[Records from a data source]
^^^^^^^^

(* ===== verification/Link.v ===== *)
(** * Two endpoints and the network between them

    Each endpoint of [Reliable] is proved against arbitrary packets; here two of
    them talk over a network that loses, duplicates and reorders datagrams.  The
    theorems are about a transition system of two [ReliableEndpoint]s in which each
    side queues, polls and receives as [run_session] (upstream.rs) and
    [handle_datagram] (server.rs) do. *)

From S2P Require Export Server Stream.
Open Scope Z_scope.

(** ** What one poll does *)

(** What one poll does: the window keeps its entries and gains [news], taken from
    the front of the queue and at most one ping; every packet sent is an entry of
    the new window, possibly marked, or the acknowledgement of the last packet
    accepted. *)
Record polled_window (t1 : Instant) (ep : ReliableEndpoint) (out : list bytes) (ep' : ReliableEndpoint)
    (news : list InFlightEntry) : Prop := {
  pw_window : ∃ old, in_flight ep' = old ++ news ∧ length old = length (in_flight ep) ∧
    (entry_payload <$> old) = entry_payload <$> in_flight ep ∧
    (Forall entry_decodes (in_flight ep) → Forall entry_decodes old);
  pw_news : Forall entry_decodes news;
  pw_queue : nonempty (entry_payload <$> news) ++ nonempty (outbound ep') = nonempty (outbound ep);
  pw_outbound : ∃ k, outbound ep' = drop k (outbound ep);
  pw_out : Forall (λ b,
    (∃ e, e ∈ in_flight ep' ∧ (b = entry_bytes e ∨ b = mark_retransmit (entry_bytes e))) ∨
    (should_send_ack t1 ep = true ∧
     ∃ id, highest_recv (ack ep) = Some id ∧ b = ack_packet (rel_session_id ep) id)) out;
  pw_count : packets_since_ack (ack ep') = packets_since_ack (ack ep) ∨
    should_send_ack t1 ep = true ∧ packets_since_ack (ack ep') = 0;
  pw_expected : expected_recv (ack ep') = expected_recv (ack ep);
  pw_highest : highest_recv (ack ep') = highest_recv (ack ep);
  pw_config : config ep' = config ep;
  pw_session : rel_session_id ep' = rel_session_id ep;
  pw_next : next_send_id ep' = (next_send_id ep + Z.of_nat (length news)) mod 32768;
}.

Lemma polled_window_ping now ep :
  is_u16 (rel_session_id ep) → is_packet_id (next_send_id ep) →
  let '(out, ep') := ping_phase now ep in
  ∃ news, out = entry_bytes <$> news ∧ in_flight ep' = in_flight ep ++ news ∧
    Forall entry_decodes news ∧ nonempty (entry_payload <$> news) = [] ∧
    outbound ep' = outbound ep ∧ ack ep' = ack ep ∧ config ep' = config ep ∧
    rel_session_id ep' = rel_session_id ep ∧
    next_send_id ep' = (next_send_id ep + Z.of_nat (length news)) mod 32768.
Proof.
  intros Hs Hn. unfold ping_phase.
  match goal with |- context [if ?c then _ else _] => destruct c end;
    [|exists []; unfold is_packet_id in Hn; cbn; by rewrite app_nil_r, Z.add_0_r, Z.mod_small].
  destruct (send_packet_decodes now [] ep Hs Hn) as (e & He & Hi & Hd & Hp);
    [unfold fits; cbn; lia|].
  destruct (send_packet now [] ep) as [b ep1] eqn:E. cbn [fst snd] in *.
  injection E as _ <-. exists [e]. split_and!; try done; [by rewrite He|by apply Forall_singleton| |].
  - cbn [fmap list_fmap]. by rewrite Hp.
  - by apply next_packet_id_value.
Qed.

Lemma poll_outbound_window now t1 t2 ep :
  ep_ok ep → Forall fits (outbound ep) →
  let '(out, ep') := poll_outbound now t1 t2 ep in ∃ news, polled_window t1 ep out ep' news.
Proof.
  intros Hep Hq. unfold poll_outbound, send_phase.
  pose proof (ep_ok_retransmit_phase now ep Hep) as Hep1.
  pose proof (retransmit_phase_window now ep) as H1.
  destruct (retransmit_phase now ep) as [o1 ep1]. cbn [snd] in Hep1.
  destruct H1 as (Hl1 & Hp1 & Hd1 & Ho1 & Hq1 & Ha1 & Hc1 & Hs1 & Hn1).
  rewrite <- Hq1 in Hq.
  destruct (send_loop_window now (outbound ep1) ep1) as (n2 & Ho2 & Hi2 & Hd2 & Hq2 & Hn2);
    [by apply ep_ok_session|by apply ep_ok_next|done|].
  pose proof (ep_ok_send_loop now (outbound ep1) ep1 Hep1) as Hep2.
  pose proof (send_loop_frame now (outbound ep1) ep1) as (Ha2 & Hs2 & Hc2).
  destruct (send_loop now (outbound ep1) ep1) as [o2 ep2]. cbn [fst snd] in *.
  pose proof (ack_phase_emits t1 t2 ep2) as Ho3. pose proof (ack_phase_frame t1 t2 ep2) as H3.
  pose proof (ep_ok_ack_phase t1 t2 ep2 Hep2) as Hep3.
  assert (should_send_ack t1 ep2 = should_send_ack t1 ep) as Hss
    by (apply should_send_ack_ext; congruence).
  destruct (ack_phase t1 t2 ep2) as [o3 ep3]. cbn [snd] in *.
  destruct H3 as (Hi3 & Hq3 & Hc3 & Hn3 & Hs3). destruct Ho3 as (He3 & Hh3 & Ho3).
  rewrite Hss in Ho3.
  pose proof (polled_window_ping now ep3 (ep_ok_session _ Hep3) (ep_ok_next _ Hep3)) as H4.
  destruct (ping_phase now ep3) as [o4 ep4].
  destruct H4 as (n4 & Ho4 & Hi4 & Hd4 & Hp4 & Hq4 & Ha4 & Hc4 & Hs4 & Hn4).
  assert (in_flight ep4 = in_flight ep1 ++ n2 ++ n4) as Hi by (rewrite Hi4, Hi3, Hi2, <- app_assoc; done).
  exists (n2 ++ n4). split; try congruence.
  - exists (in_flight ep1). split_and!; done.
  - by apply Forall_app.
  - rewrite fmap_app, nonempty_app, Hp4, app_nil_r, <- nonempty_app, <- Hq1.
    by rewrite Hq4, Hq3, Hq2.
  - exists (length n2). rewrite Hq4, Hq3, <- Hq1, <- Hq2.
    by rewrite drop_app_length' by by rewrite length_fmap.
  - rewrite !Forall_app. split_and!.
    + eapply Forall_impl; [exact Ho1|]. intros b (e & He & ->). left. exists e.
      rewrite Hi. split; [apply elem_of_app; by left|by right].
    + rewrite Ho2, Forall_fmap, Forall_forall. intros e He. left. exists e.
      rewrite Hi, !elem_of_app. auto.
    + destruct Ho3 as [[-> _]|(? & _ & id & Hid & ->)]; [constructor|]. apply Forall_singleton.
      right. split; [done|]. exists id. split; congruence.
    + rewrite Ho4, Forall_fmap, Forall_forall. intros e He. left. exists e.
      rewrite Hi, !elem_of_app. auto.
  - rewrite Ha4, <- Ha1, <- Ha2. destruct Ho3 as [[_ ?]|(? & ? & _)]; auto.
  - rewrite Hn4, Hn3, Hn2, Hn1, length_app. lia.
Qed.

^^^^^^^^

● TASK DETAILS
Every entry, from the first line to the last, should be retyped exactly.

● SOLUTION FOR THIS EXERCISE
(* ===== verification/Link.v ===== *)
(** * Two endpoints and the network between them

    Each endpoint of [Reliable] is proved against arbitrary packets; here two of
    them talk over a network that loses, duplicates and reorders datagrams.  The
    theorems are about a transition system of two [ReliableEndpoint]s in which each
    side queues, polls and receives as [run_session] (upstream.rs) and
    [handle_datagram] (server.rs) do. *)

From S2P Require Export Server Stream.
Open Scope Z_scope.

(** ** What one poll does *)

(** What one poll does: the window keeps its entries and gains [news], taken from
    the front of the queue and at most one ping; every packet sent is an entry of
    the new window, possibly marked, or the acknowledgement of the last packet
    accepted. *)
Record polled_window (t1 : Instant) (ep : ReliableEndpoint) (out : list bytes) (ep' : ReliableEndpoint)
    (news : list InFlightEntry) : Prop := {
  pw_window : ∃ old, in_flight ep' = old ++ news ∧ length old = length (in_flight ep) ∧
    (entry_payload <$> old) = entry_payload <$> in_flight ep ∧
    (Forall entry_decodes (in_flight ep) → Forall entry_decodes old);
  pw_news : Forall entry_decodes news;
  pw_queue : nonempty (entry_payload <$> news) ++ nonempty (outbound ep') = nonempty (outbound ep);
  pw_outbound : ∃ k, outbound ep' = drop k (outbound ep);
  pw_out : Forall (λ b,
    (∃ e, e ∈ in_flight ep' ∧ (b = entry_bytes e ∨ b = mark_retransmit (entry_bytes e))) ∨
    (should_send_ack t1 ep = true ∧
     ∃ id, highest_recv (ack ep) = Some id ∧ b = ack_packet (rel_session_id ep) id)) out;
  pw_count : packets_since_ack (ack ep') = packets_since_ack (ack ep) ∨
    should_send_ack t1 ep = true ∧ packets_since_ack (ack ep') = 0;
  pw_expected : expected_recv (ack ep') = expected_recv (ack ep);
  pw_highest : highest_recv (ack ep') = highest_recv (ack ep);
  pw_config : config ep' = config ep;
  pw_session : rel_session_id ep' = rel_session_id ep;
  pw_next : next_send_id ep' = (next_send_id ep + Z.of_nat (length news)) mod 32768;
}.

Lemma polled_window_ping now ep :
  is_u16 (rel_session_id ep) → is_packet_id (next_send_id ep) →
  let '(out, ep') := ping_phase now ep in
  ∃ news, out = entry_bytes <$> news ∧ in_flight ep' = in_flight ep ++ news ∧
    Forall entry_decodes news ∧ nonempty (entry_payload <$> news) = [] ∧
    outbound ep' = outbound ep ∧ ack ep' = ack ep ∧ config ep' = config ep ∧
    rel_session_id ep' = rel_session_id ep ∧
    next_send_id ep' = (next_send_id ep + Z.of_nat (length news)) mod 32768.
Proof.
  intros Hs Hn. unfold ping_phase.
  match goal with |- context [if ?c then _ else _] => destruct c end;
    [|exists []; unfold is_packet_id in Hn; cbn; by rewrite app_nil_r, Z.add_0_r, Z.mod_small].
  destruct (send_packet_decodes now [] ep Hs Hn) as (e & He & Hi & Hd & Hp);
    [unfold fits; cbn; lia|].
  destruct (send_packet now [] ep) as [b ep1] eqn:E. cbn [fst snd] in *.
  injection E as _ <-. exists [e]. split_and!; try done; [by rewrite He|by apply Forall_singleton| |].
  - cbn [fmap list_fmap]. by rewrite Hp.
  - by apply next_packet_id_value.
Qed.

Lemma poll_outbound_window now t1 t2 ep :
  ep_ok ep → Forall fits (outbound ep) →
  let '(out, ep') := poll_outbound now t1 t2 ep in ∃ news, polled_window t1 ep out ep' news.
Proof.
  intros Hep Hq. unfold poll_outbound, send_phase.
  pose proof (ep_ok_retransmit_phase now ep Hep) as Hep1.
  pose proof (retransmit_phase_window now ep) as H1.
  destruct (retransmit_phase now ep) as [o1 ep1]. cbn [snd] in Hep1.
  destruct H1 as (Hl1 & Hp1 & Hd1 & Ho1 & Hq1 & Ha1 & Hc1 & Hs1 & Hn1).
  rewrite <- Hq1 in Hq.
  destruct (send_loop_window now (outbound ep1) ep1) as (n2 & Ho2 & Hi2 & Hd2 & Hq2 & Hn2);
    [by apply ep_ok_session|by apply ep_ok_next|done|].
  pose proof (ep_ok_send_loop now (outbound ep1) ep1 Hep1) as Hep2.
  pose proof (send_loop_frame now (outbound ep1) ep1) as (Ha2 & Hs2 & Hc2).
  destruct (send_loop now (outbound ep1) ep1) as [o2 ep2]. cbn [fst snd] in *.
  pose proof (ack_phase_emits t1 t2 ep2) as Ho3. pose proof (ack_phase_frame t1 t2 ep2) as H3.
  pose proof (ep_ok_ack_phase t1 t2 ep2 Hep2) as Hep3.
  assert (should_send_ack t1 ep2 = should_send_ack t1 ep) as Hss
    by (apply should_send_ack_ext; congruence).
  destruct (ack_phase t1 t2 ep2) as [o3 ep3]. cbn [snd] in *.
  destruct H3 as (Hi3 & Hq3 & Hc3 & Hn3 & Hs3). destruct Ho3 as (He3 & Hh3 & Ho3).
  rewrite Hss in Ho3.
  pose proof (polled_window_ping now ep3 (ep_ok_session _ Hep3) (ep_ok_next _ Hep3)) as H4.
  destruct (ping_phase now ep3) as [o4 ep4].
  destruct H4 as (n4 & Ho4 & Hi4 & Hd4 & Hp4 & Hq4 & Ha4 & Hc4 & Hs4 & Hn4).
  assert (in_flight ep4 = in_flight ep1 ++ n2 ++ n4) as Hi by (rewrite Hi4, Hi3, Hi2, <- app_assoc; done).
  exists (n2 ++ n4). split; try congruence.
  - exists (in_flight ep1). split_and!; done.
  - by apply Forall_app.
  - rewrite fmap_app, nonempty_app, Hp4, app_nil_r, <- nonempty_app, <- Hq1.
    by rewrite Hq4, Hq3, Hq2.
  - exists (length n2). rewrite Hq4, Hq3, <- Hq1, <- Hq2.
    by rewrite drop_app_length' by by rewrite length_fmap.
  - rewrite !Forall_app. split_and!.
    + eapply Forall_impl; [exact Ho1|]. intros b (e & He & ->). left. exists e.
      rewrite Hi. split; [apply elem_of_app; by left|by right].
    + rewrite Ho2, Forall_fmap, Forall_forall. intros e He. left. exists e.
      rewrite Hi, !elem_of_app. auto.
    + destruct Ho3 as [[-> _]|(? & _ & id & Hid & ->)]; [constructor|]. apply Forall_singleton.
      right. split; [done|]. exists id. split; congruence.
    + rewrite Ho4, Forall_fmap, Forall_forall. intros e He. left. exists e.
      rewrite Hi, !elem_of_app. auto.
  - rewrite Ha4, <- Ha1, <- Ha2. destruct Ho3 as [[_ ?]|(? & ? & _)]; auto.
  - rewrite Hn4, Hn3, Hn2, Hn1, length_app. lia.
Qed.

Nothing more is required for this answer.